Once you reach the line containing "Definition tensor (i" in the data below, restate each line word for word up to and including the one containing "(** [torch.from_numpy(a)]: rejects".

┄┄┄┄┄┄┄┄┄┄┄┄┄┄┄┄┄┄┄┄

(** * DatasetForSAITS: the sample adapter of pypots/imputation/saits/data.py

    A shallow embedding of the dataset class that feeds the SAITS model
    with artificially corrupted time series, together with the
    collaborators it calls: torch tensors (indexing, dtype casts), the
    h5py file it reads lazily, and the [mcar] corruption routine of
    pycorruptor, which is kept abstract. *)

From Stdlib Require Import ZArith Floats.SpecFloat.
From stdpp Require Import base option list gmap strings.

Open Scope Z_scope.

(** ** Python exceptions and fallible results *)

Inductive exn :=
| IndexError | KeyError | TypeError | ValueError
| RuntimeError | OSError | AttributeError.

Inductive result (A : Type) :=
| Ok (a : A)
| Raise (e : exn).
Arguments Ok {A} a.
Arguments Raise {A} e.

#[global] Instance result_ret : MRet result := @Ok.
#[global] Instance result_bind : MBind result :=
  fun A B k r =>
    match r with
    | Ok a => k a
    | Raise e => Raise e
    end.

(** ** Array elements and element types *)

Inductive dtype := bool_ | int64 | float32 | float64.

#[global] Instance dtype_eq_dec : EqDecision dtype.
Proof. solve_decision. Defined.

Inductive scalar :=
| SBool (b : bool)
| SInt (z : Z)
| SFloat (f : spec_float).

(** Precision and infinity exponent of the two floating-point formats. *)
Definition prec32 : Z := 24.
Definition emax32 : Z := 128.
Definition prec64 : Z := 53.
Definition emax64 : Z := 1024.

(** Round a float to the format [(prec, emax)], to nearest even. *)
Definition round_float (prec emax : Z) (f : spec_float) : spec_float :=
  match f with
  | S754_finite s m e => binary_round prec emax s m e
  | _ => f
  end.

(** Integer part of a float, rounded toward zero; [None] for NaN and the
    infinities. *)
Definition float_trunc (f : spec_float) : option Z :=
  match f with
  | S754_zero _ => Some 0
  | S754_finite s m e =>
      let a := if 0 <=? e then Z.shiftl (Z.pos m) e else Z.shiftr (Z.pos m) (- e) in
      Some (if s then - a else a)
  | S754_infinity _ | S754_nan => None
  end.

Definition int64_min : Z := - 2 ^ 63.
Definition int64_max : Z := 2 ^ 63 - 1.

(** Two's-complement wrap-around into the int64 range. *)
Definition wrap64 (z : Z) : Z := (z + 2 ^ 63) mod 2 ^ 64 - 2 ^ 63.

Definition scalar_is_nan (v : scalar) : bool :=
  match v with
  | SFloat S754_nan => true
  | _ => false
  end.

Definition scalar_nonzero (v : scalar) : bool :=
  match v with
  | SBool b => b
  | SInt z => negb (z =? 0)
  | SFloat (S754_zero _) => false
  | SFloat _ => true
  end.

Definition float_of_Z (prec emax : Z) (z : Z) : spec_float :=
  binary_normalize prec emax z 0 false.

Definition scalar_to_float (prec emax : Z) (v : scalar) : scalar :=
  match v with
  | SBool b => SFloat (float_of_Z prec emax (if b then 1 else 0))
  | SInt z => SFloat (float_of_Z prec emax z)
  | SFloat f => SFloat (round_float prec emax f)
  end.

(** Conversion to int64.  A float outside the integers (NaN, infinity)
    converts to the "integer indefinite" value, as on x86-64. *)
Definition scalar_to_int64 (v : scalar) : scalar :=
  match v with
  | SBool b => SInt (if b then 1 else 0)
  | SInt z => SInt (wrap64 z)
  | SFloat f =>
      match float_trunc f with
      | Some z => if (int64_min <=? z) && (z <=? int64_max) then SInt z else SInt int64_min
      | None => SInt int64_min
      end
  end.

(** Element conversion performed by a dtype cast. *)
Definition convert (dt : dtype) (v : scalar) : scalar :=
  match dt with
  | bool_ => SBool (scalar_nonzero v)
  | int64 => scalar_to_int64 v
  | float32 => scalar_to_float prec32 emax32 v
  | float64 => scalar_to_float prec64 emax64 v
  end.

(** The values 0 and 1 of an element type. *)
Definition zero_of (dt : dtype) : scalar := convert dt (SInt 0).
Definition one_of (dt : dtype) : scalar := convert dt (SInt 1).

(** ** NumPy arrays, as h5py hands them out *)

Record ndarray := mk_ndarray {
  np_dtype : dtype;
  np_shape : list nat;
  np_data : list scalar   (* row-major *)
}.

(** Number of elements of one item along the first axis. *)
Definition numel (shape : list nat) : nat := foldr Nat.mul 1%nat shape.

(** Python index normalisation: a negative index counts from the end. *)
Definition normalize_index (i : Z) (n : nat) : option nat :=
  let j := if i <? 0 then i + Z.of_nat n else i in
  if (0 <=? j) && (j <? Z.of_nat n) then Some (Z.to_nat j) else None.

(** Row-major slice holding item [j] along the first axis. *)
Definition item_data (rest : list nat) (j : nat) (d : list scalar) : list scalar :=
  take (numel rest) (drop (j * numel rest) d).

(** [dataset[idx]] on an h5py dataset, read into a NumPy value.  A
    zero-dimensional result stands for a NumPy scalar. *)
Definition np_getitem (a : ndarray) (i : Z) : result ndarray :=
  match np_shape a with
  | [] => Raise ValueError
  | n :: rest =>
      match normalize_index i n with
      | Some j => Ok (mk_ndarray (np_dtype a) rest (item_data rest j (np_data a)))
      | None => Raise IndexError
      end
  end.

(** An open h5py file: a mapping from dataset names to their contents. *)
Abbreviation h5py_File := (gmap string ndarray).

(** ** Torch tensors *)

Module torch.

Record Tensor := mk_Tensor {
  dtype_of : dtype;
  shape : list nat;
  data : list scalar   (* row-major *)
}.

Definition long : dtype := int64.

(** [t[idx]]: select along the first axis. *)
Definition getitem (t : Tensor) (i : Z) : result Tensor :=
  match shape t with
  | [] => Raise IndexError
  | n :: rest =>
      match normalize_index i n with
      | Some j => Ok (mk_Tensor (dtype_of t) rest (item_data rest j (data t)))
      | None => Raise IndexError
      end
  end.

(** [t.to(dt)]: the tensor itself when it already has dtype [dt], else a
    converted copy. *)
Definition to (dt : dtype) (t : Tensor) : Tensor :=
  if decide (dtype_of t = dt) then t
  else mk_Tensor dt (shape t) (convert dt <$> data t).

(** [torch.tensor(i)] for a Python integer: a zero-dimensional int64
    tensor; an integer that does not fit int64 overflows. *)
Definition tensor (i : Z) : result Tensor :=
  if (int64_min <=? i) && (i <=? int64_max)
  then Ok (mk_Tensor int64 [] [SInt i])
  else Raise RuntimeError.

(** [torch.from_numpy(a)]: rejects NumPy scalars. *)
Definition from_numpy (a : ndarray) : result Tensor :=
  match np_shape a with
  | [] => Raise TypeError
  | _ :: _ => Ok (mk_Tensor (np_dtype a) (np_shape a) (np_data a))
  end.

(** [torch.tensor(a, dtype=dt)] for a NumPy value: a converted copy. *)
Definition tensor_of_numpy (a : ndarray) (dt : dtype) : Tensor :=
  mk_Tensor dt (np_shape a) (convert dt <$> np_data a).

(** What the buffer of [t] holds once the view [t[idx]] has been
    overwritten with the elements [d]. *)
Definition view_write (t : Tensor) (i : Z) (d : list scalar) : Tensor :=
  match shape t with
  | [] => t
  | n :: rest =>
      match normalize_index i n with
      | Some j =>
          mk_Tensor (dtype_of t) (shape t)
            (take (j * numel rest) (data t) ++ take (numel rest) d
               ++ drop (j * numel rest + numel rest) (data t))
      | None => t
      end
  end.

End torch.

Abbreviation Tensor := torch.Tensor.

(** The four tensors [mcar] returns, in its order:
    [(X_intact, X, missing_mask, indicating_mask)]. *)
Abbreviation mcar_result := (Tensor * Tensor * Tensor * Tensor)%type.

(** ** The dataset object *)

(** The [data] argument: a dict of arrays, or the path of an h5 file. *)
Inductive data_arg :=
| DataDict (d : gmap string ndarray)
| DataPath (path : string).

(** Attributes set by the base class.  [X] is [None] while the series are
    not loaded in memory (the attribute is then absent); [y] and
    [file_handle] are [None] when the Python attribute is [None]. *)
Record BaseDataset := mk_BaseDataset {
  data : data_arg;
  return_labels : bool;
  file_type : string;
  X : option Tensor;
  y : option Tensor;
  file_handle : option h5py_File
}.

Record DatasetForSAITS := mk_DatasetForSAITS {
  super : BaseDataset;
  rate : spec_float
}.

Definition set_X (t : Tensor) (self : DatasetForSAITS) : DatasetForSAITS :=
  let b := super self in
  mk_DatasetForSAITS
    (mk_BaseDataset (data b) (return_labels b) (file_type b) (Some t) (y b) (file_handle b))
    (rate self).

Definition set_file_handle (h : h5py_File) (self : DatasetForSAITS) : DatasetForSAITS :=
  let b := super self in
  mk_DatasetForSAITS
    (mk_BaseDataset (data b) (return_labels b) (file_type b) (X b) (y b) (Some h))
    (rate self).

(** Modelled from the spec: the constructor of the base dataset class
    (pypots/data/base.py, not part of the sources at hand).  A mapping
    must hold the series under ["X"] and may hold labels under ["y"]; both
    are loaded as tensors once, at construction.  A path is only recorded:
    the file is opened lazily, on the first access. *)
Definition BaseDataset__init__ (data : data_arg) (return_labels : bool)
    (file_type : string) : result BaseDataset :=
  match data with
  | DataDict d =>
      match d !! "X"%string with
      | None => Raise KeyError
      | Some a =>
          match torch.from_numpy a with
          | Raise e => Raise e
          | Ok Xt =>
              match d !! "y"%string with
              | None =>
                  Ok (mk_BaseDataset data return_labels file_type (Some Xt) None None)
              | Some b =>
                  match torch.from_numpy b with
                  | Raise e => Raise e
                  | Ok yt =>
                      Ok (mk_BaseDataset data return_labels file_type (Some Xt) (Some yt) None)
                  end
              end
          end
      end
  | DataPath _ => Ok (mk_BaseDataset data return_labels file_type None None None)
  end.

┄┄┄┄┄┄┄┄┄┄┄┄┄┄┄┄┄┄┄┄

- **Output of the exercise**
Definition tensor (i : Z) : result Tensor :=
  if (int64_min <=? i) && (i <=? int64_max)
  then Ok (mk_Tensor int64 [] [SInt i])
  else Raise RuntimeError.

(** [torch.from_numpy(a)]: rejects NumPy scalars. *)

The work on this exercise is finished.